Cloud, On-Premises, Protocols, and Ports

Services, Hosting Models, and Protocols

Cisco training objectives for CCST Networking include comparing cloud and on-premises applications and services and describing common network applications and protocols. These topics belong together because users usually describe an application symptom, not a network layer. A technician has to determine where the service lives, how the client reaches it, and which protocols are involved.

An on-premises service runs on infrastructure owned or directly managed by the organization, such as a server in a network closet, campus data center, or private facility. Examples may include a local file server, print server, directory service, internal web app, camera recorder, or local DHCP server. On-premises systems can provide direct control over hardware, maintenance windows, security policy, physical access, and network placement. They also require local responsibility for power, cooling, backups, patching, hardware failure, and capacity planning.

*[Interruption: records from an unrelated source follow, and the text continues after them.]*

(* ===== verification/Paging.v ===== *)
(** * Page-table entries and the page walk (kernel/arch/x86_64/mm/vmm.c)

    The encoding of entries and the index computation of vmm.c, and the
    specification the page-table code is judged by: [walk] reads a 4-level
    table the way the processor does (Intel SDM vol. 3A, 4.5) and returns the
    entries it goes through. [tables_ok] describes a table tree in memory. *)

From S2P Require Import Prelude Word Mem FrameAlloc.

(** ** Constants of vmm.c and vmm.h *)

Definition PAGE_TABLE_ENTRIES : Z := 512.

Definition PTE_PRESENT : Z := Z.shiftl 1 0.
Definition PTE_WRITABLE : Z := Z.shiftl 1 1.
Definition PTE_USER : Z := Z.shiftl 1 2.
Definition PTE_CACHE_DISABLE : Z := Z.shiftl 1 4.
Definition PTE_NO_EXECUTE : Z := Z.shiftl 1 63.
Definition PTE_ADDR_MASK : Z := 0x000ffffffffff000.

Definition VMM_WRITABLE : Z := Z.shiftl 1 0.
Definition VMM_USER : Z := Z.shiftl 1 1.
Definition VMM_NO_CACHE : Z := Z.shiftl 1 2.
Definition VMM_NO_EXECUTE : Z := Z.shiftl 1 3.

(** ** Encoding *)

(** [x & mask] as a C condition. *)
Definition has (x mask : Z) : bool := negb (Z.land x mask =? 0).

Definition translate_flags (flags : Z) : Z :=
  let pte_flags := PTE_PRESENT in
  let pte_flags := if has flags VMM_WRITABLE then Z.lor pte_flags PTE_WRITABLE else pte_flags in
  let pte_flags := if has flags VMM_USER then Z.lor pte_flags PTE_USER else pte_flags in
  let pte_flags := if has flags VMM_NO_CACHE then Z.lor pte_flags PTE_CACHE_DISABLE else pte_flags in
  let pte_flags := if has flags VMM_NO_EXECUTE then Z.lor pte_flags PTE_NO_EXECUTE else pte_flags in
  pte_flags.

(** The four indices, from the PML4 down. *)
Definition page_table_indices (virt : Z) : Z * Z * Z * Z :=
  (Z.land (Z.shiftr virt 39) (PAGE_TABLE_ENTRIES - 1),
   Z.land (Z.shiftr virt 30) (PAGE_TABLE_ENTRIES - 1),
   Z.land (Z.shiftr virt 21) (PAGE_TABLE_ENTRIES - 1),
   Z.land (Z.shiftr virt 12) (PAGE_TABLE_ENTRIES - 1)).

(** ** The page walk (specification) *)

(** The bit fields of a linear address that select the entry at each level, from
    the PML4 down: bits 47-39, 38-30, 29-21 and 20-12. *)
Definition indices (virt : Z) : list Z :=
  [virt / 2 ^ 39 mod 512; virt / 2 ^ 30 mod 512; virt / 2 ^ 21 mod 512; virt / 2 ^ 12 mod 512].

(** Bit 7 of a present non-leaf entry: a large page. *)
Definition is_large (e : Z) : bool := Z.testbit e 7.

(** The entries from the table at physical address [t] down to the entry that
    maps the page; [None] if the walk meets an entry that is not present. *)
Fixpoint walk (m : mem) (hhdm t : Z) (idx : list Z) : option (list Z) :=
  match idx with
  | [] => None
  | i :: idx' =>
      match load64 m (hhdm + t + 8 * i) with
      | Ok e =>
          if negb (has e PTE_PRESENT) then None
          else match idx' with
               | [] => Some [e]
               | _ => if is_large e then Some [e]
                      else (λ es, e :: es) <$> walk m hhdm (Z.land e PTE_ADDR_MASK) idx'
               end
      | _ => None
      end
  end.

(** What the processor allows on a page: writes and user accesses need the bit
    at every level, no-execute at one level is enough. *)
Definition eff_writable (es : list Z) : bool := forallb (λ e, Z.testbit e 1) es.
Definition eff_user (es : list Z) : bool := forallb (λ e, Z.testbit e 2) es.
Definition eff_no_execute (es : list Z) : bool := existsb (λ e, Z.testbit e 63) es.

A cloud service runs on provider-managed infrastructure and is reached over a network, often the Internet. Examples include hosted email, cloud storage, SaaS business applications, cloud-hosted web apps, virtual servers, managed databases, and collaboration platforms. Cloud can reduce local hardware requirements and make services easier to reach from many locations, but it adds dependency on Internet access, DNS, identity providers, provider status, subscription settings, and cloud security configuration. Cloud does not mean there is no network; it means the service is somewhere else and the path to it matters.

Many organizations use both models. A user might sign in with a cloud identity, print to an on-premises printer, open files from a cloud drive, and use a local DNS forwarder. Troubleshooting should separate questions: Is the endpoint connected? Does it have valid IP settings? Can it reach the default gateway? Does DNS resolve the service name? Is the destination local or remote? Is only one user affected or everyone? Is a provider status page showing an outage? Did a firewall rule, VPN, certificate, or password change?

Common protocols and ports provide a practical vocabulary. DNS translates names to addresses and commonly uses UDP or TCP port 53. DHCP assigns IP configuration and uses UDP ports 67 and 68 for IPv4. HTTP uses TCP port 80 for web traffic, while HTTPS uses TCP port 443 with encryption. SSH uses TCP port 22 for secure remote command-line access. Telnet uses TCP port 23 but is insecure and should generally be avoided in favor of SSH. FTP uses TCP ports 20 and 21 in traditional operation, while SFTP commonly uses SSH on TCP port 22.

SMTP commonly uses TCP port 25 for mail transfer between servers, with submission often on 587; IMAP uses 143 and secure IMAPS uses 993; POP3 uses 110 and secure POP3S uses 995. SNMP uses UDP port 161 for network management polling and 162 for traps. NTP uses UDP port 123 for time synchronization.

Port numbers do not prove that an application is healthy, but they help identify expected traffic. If HTTPS is blocked, many cloud applications will fail. If DNS fails, users may say the Internet is down even when IP connectivity works. If DHCP fails, clients may have no usable address or may self-assign an address that cannot reach the network. If NTP fails, certificate validation and logs may become confusing because device time is wrong.

For CCST-level support, know the purpose of the major protocols and recognize their common ports. Then use that knowledge carefully: verify symptoms, check scope, compare working and nonworking clients, and document what protocol or port appears to be failing.

Study Checkpoint

• Topic: Cloud, On-Premises, Protocols, and Ports.
• Verify the official Cisco concept before memorizing a shortcut.
• Practice the technician action: observe, document, test, fix when supported, or escalate.